▶ The task: Only the lines holding "result" are wanted; find them in the listing and return each one.

▶ Data supplied:
* * * * *

(** A record and a conversion for a two-line file: a comment, then a line
    that [sscanf] reads in full. *)
Lemma summary_loop_skips_rejected_lines_witness :
  let opt : OptionData (D := ieee annexF_libm) :=
    @Build_OptionData (ieee annexF_libm) String.EmptyString
      100%float 100%float 0.05%float 0.2%float 30 0%float in
  let sscanf := fun _ : String.string => (7%nat, opt) in
  let lines :=
    [String.String (Ascii.ascii_of_nat 35) String.EmptyString;
     String.String (Ascii.ascii_of_nat 65) String.EmptyString] in
  Z.of_nat (length (filter (accepted sscanf) lines)) < 2 ^ 31 /\
  (let result := summary_loop 42 2 sscanf lines summary_start 0 in
   result =
   summary_loop 42 2 sscanf (filter (accepted sscanf) lines) summary_start 0
   /\
   total (fst result) = Z.of_nat (length (filter (accepted sscanf) lines)) /\
   0 <= within_1pct (fst result) <= total (fst result)).
Proof.
  intros opt sscanf lines.
  assert (Hb : Z.of_nat (length (filter (accepted sscanf) lines)) < 2 ^ 31)
    by (cbn; lia).
  split; [exact Hb | ].
  apply (summary_loop_skips_rejected_lines (D := ieee annexF_libm)
           42 2 sscanf lines 0 Hb).
Defined.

* * * * *

▶ Solution for this task:
  (let result := summary_loop 42 2 sscanf lines summary_start 0 in
   result =
   total (fst result) = Z.of_nat (length (filter (accepted sscanf) lines)) /\
   0 <= within_1pct (fst result) <= total (fst result)).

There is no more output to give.